Vintage Style Train Books for Kids
Locomotive – Brian Floca. Winner of the Caldecott Medal (2014), this book is the longest of the group at 64 pages. Set in 1869, readers experience the Transcontinental Railroad.
The Little Train – Lois Lenski. This book was originally published in the 1940’s and is filled with adorable vintage illustrations. Engineer Small drives his train from Tinytown to Union Station.
Tootle – Gertrude Crampton. “Little Golden Books” have some of the best vintage illustrations; they certainly are the most identifiable. Originally published in 1945, Tootle is often distracted from his job.
The Little Red Caboose – Marian Potter. Another “Little Golden Book”, with great 1950’s era illustrations. Caboose wants to be as popular as the powerful engines.
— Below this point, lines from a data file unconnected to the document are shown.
(** * spanish-flashcards-api: the rate limiter and the request pipeline of
      [api/chat.ts], embedded shallowly and checked against its specification.

    Modelling conventions.
    - JavaScript numbers that the handler computes with ([Date.now()],
      [count], [resetTime], [maxRequests], [windowMs]) are integral and far
      below 2^53, so they are modelled as [Z]; [count++] and
      [now + windowMs] are exact there.
    - [rateLimitMap] is a [Map<string, {count, resetTime}>]: a
      [gmap string RateLimitEntry].  [checkRateLimit] mutates the entry
      object it read from the map and then stores that same object with
      [Map.set]; no other reference to an entry survives the call, so the
      update is modelled as an insertion of the updated record.
    - [Date.now()] is an input of each call ([now], [Date_now]).
    - The handler is asynchronous, but it reads and writes the map only
      before its first [await]; an invocation is therefore a function from
      the map before it to a [Run], and what the two awaited promises settle
      to is an input ([fetch] of the [Host]).
    - A thrown exception is a [Throw] of the [Result] type; the [try] block
      is a computation in that type and the [catch] is the match on it. *)

From Stdlib Require Import ZArith QArith Ascii String.
From stdpp Require Import gmap strings list fin_maps pretty.

Local Open Scope string_scope.
Local Open Scope Z_scope.

(** ** Rate limiter *)

Record RateLimitEntry := { count : Z; resetTime : Z }.

Record RateLimitConfig := { maxRequests : Z; windowMs : Z }.

Definition RATE_LIMIT : RateLimitConfig :=
  {| maxRequests := 100; windowMs := 60 * 60 * 1000 |}.

Record RateLimitResult :=
  { allowed : bool; remaining : Z; result_resetTime : Z }.

(** Lines 17-25: the entry the call works on.  The stored entry is kept
    unless it is missing or [now > entry.resetTime]. *)
Definition fresh_entry (now : Z) : RateLimitEntry :=
  {| count := 0; resetTime := now + windowMs RATE_LIMIT |}.

Definition window_entry (now : Z) (stored : option RateLimitEntry) : RateLimitEntry :=
  match stored with
  | None => fresh_entry now
  | Some entry => if now >? resetTime entry then fresh_entry now else entry
  end.

(** Lines 12-46.  Returns the result and the map after the call. *)
Definition checkRateLimit (ip : string) (now : Z)
    (rateLimitMap : gmap string RateLimitEntry)
    : RateLimitResult * gmap string RateLimitEntry :=
  let key := ip in
  let entry := window_entry now (rateLimitMap !! key) in
  if count entry >=? maxRequests RATE_LIMIT then
    ({| allowed := false; remaining := 0; result_resetTime := resetTime entry |},
     <[key := entry]> rateLimitMap)
  else
    let entry := {| count := count entry + 1; resetTime := resetTime entry |} in
    ({| allowed := true;
        remaining := maxRequests RATE_LIMIT - count entry;
        result_resetTime := resetTime entry |},
     <[key := entry]> rateLimitMap).

(** A run of the limiter: calls [(ip, now)] served one after the other on
    the shared map, each result tagged with the key it was made for. *)
Fixpoint serve (rateLimitMap : gmap string RateLimitEntry)
    (calls : list (string * Z))
    : list (string * RateLimitResult) * gmap string RateLimitEntry :=
  match calls with
  | [] => ([], rateLimitMap)
  | (ip, now) :: rest =>
      let '(r, m1) := checkRateLimit ip now rateLimitMap in
      let '(rs, m2) := serve m1 rest in
      ((ip, r) :: rs, m2)
  end.
(** * bay: the build plugin ([bay/plugins/build.py])

    A shallow embedding of the [build] command and of the two hooks the
    build plugin installs ([pre_start], [post_build]), with the facts the
    specification states about them.

    Python objects become records, the [dict]s that are only looked up
    become [gmap]s, the [set]s become [gset]s, and a [dict] whose iteration
    order is observable ([named_volumes]) is an association list.  Calls
    into the Docker host, the builder and the terminal are recorded as
    events of a trace; their outcomes are supplied by an environment that
    may look at everything that happened before. *)

From Stdlib Require Import Ascii.
From stdpp Require Import strings pretty.
From stdpp Require Import base option countable gmap sets list.

#[local] Set Warnings "-clear-no-such-hyp".

Local Open Scope string_scope.
Local Open Scope list_scope.

(** ** Containers and the application catalog *)

Module Catalog.

(** [bay.containers.Container], restricted to the attributes the build
    plugin reads.  [provides_volume] is
    [extra_data.get("provides-volume", None)]; [named_volumes] keeps the
    insertion order of the Python dict (mount point, volume name). *)
Record Container := mkContainer {
  name : string;
  image_name : string;
  image_tag : string;
  named_volumes : list (string * string);
  provides_volume : option string;
  system : bool
}.

#[global] Instance Container_eq_dec : EqDecision Container.
Proof. solve_decision. Defined.

Definition Container_to_tuple (c : Container) :=
  (name c, image_name c, image_tag c, named_volumes c, provides_volume c, system c).

Definition Container_of_tuple
    (t : string * string * string * list (string * string) * option string * bool) :=
  let '(n, i, g, v, p, s) := t in mkContainer n i g v p s.

#[global] Instance Container_countable : Countable Container.
Proof.
  apply (inj_countable' Container_to_tuple Container_of_tuple).
  by intros [].
Defined.

(** Python truthiness of [extra_data.get("provides-volume", None)]: a
    missing entry and the empty string are both false. *)
Definition truthy (v : option string) : option string :=
  match v with
  | Some "" => None
  | Some s => Some s
  | None => None
  end.

(** The part of the application object ([app]) the plugin consults:
    the container catalog in iteration order, the catalog's
    [build_parent] and [dependencies] queries, the truthiness of
    [options(con).get('in_profile')], and the configured log path. *)
Record App := mkApp {
  containers : list Container;
  build_parent : Container -> option Container;
  dependencies : Container -> list Container;
  in_profile : Container -> bool;
  build_log_path : string
}.

(** [dict.values()] of [named_volumes]. *)
Definition volume_names (c : Container) : list string := (named_volumes c).*2.

(** [_get_providers]: later catalog entries overwrite earlier ones. *)
Definition get_providers_step (providers : gmap string Container) (container : Container)
    : gmap string Container :=
  match truthy (provides_volume container) with
  | Some v => <[v := container]> providers
  | None => providers
  end.

Definition _get_providers (app : App) : gmap string Container :=
  foldl get_providers_step ∅ (containers app).

End Catalog.

Export Catalog.

(** ** Dependency sort *)

Module Sorting.

Section dependency_sort.
Context {A : Type} `{EqDecision A}.
Variable edges : A -> list A.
Steam, Smoke, and Steel – Patrick O’Brien. Beginning with the earliest trains in the 1830’s, the narrator traces the history of trains and his family’s connection to trains, as each generation drives a different style of train.
Crossing – Phillip Booth. Set in the 1950’s, this charming poem is accompanied by gorgeous illustrations. My favorite book on the list.
The Little Engine That Could – Watty Piper. The little train carries toys and gifts for children, but when she train breaks down, none of the big trains will help her get to the city. Eventually, she decides, “I think I can.”
Country Crossing – Jim Aylesworth. This is a magical book. An old Model T car pulls up to a rural railroad crossing, and we enjoy the quiet summer night as they wait for the train to pass. That peacefulness is broken by the train, with all of its lights and noise. As the train moves farther and farther away, the peacefulness returns.
Curious George Takes a Train – Margaret & HA Rey and Martha Weston. George wreaks havoc in the train station, meets a young boy, and eventually gets to ride in the front of the train.
All Aboard Trains – Mary Harding. More of an informative text, this book will give your little reader all the train vocabulary they’ll need.
I hope you’ll check out some of these great books. They will make your little train lover happy.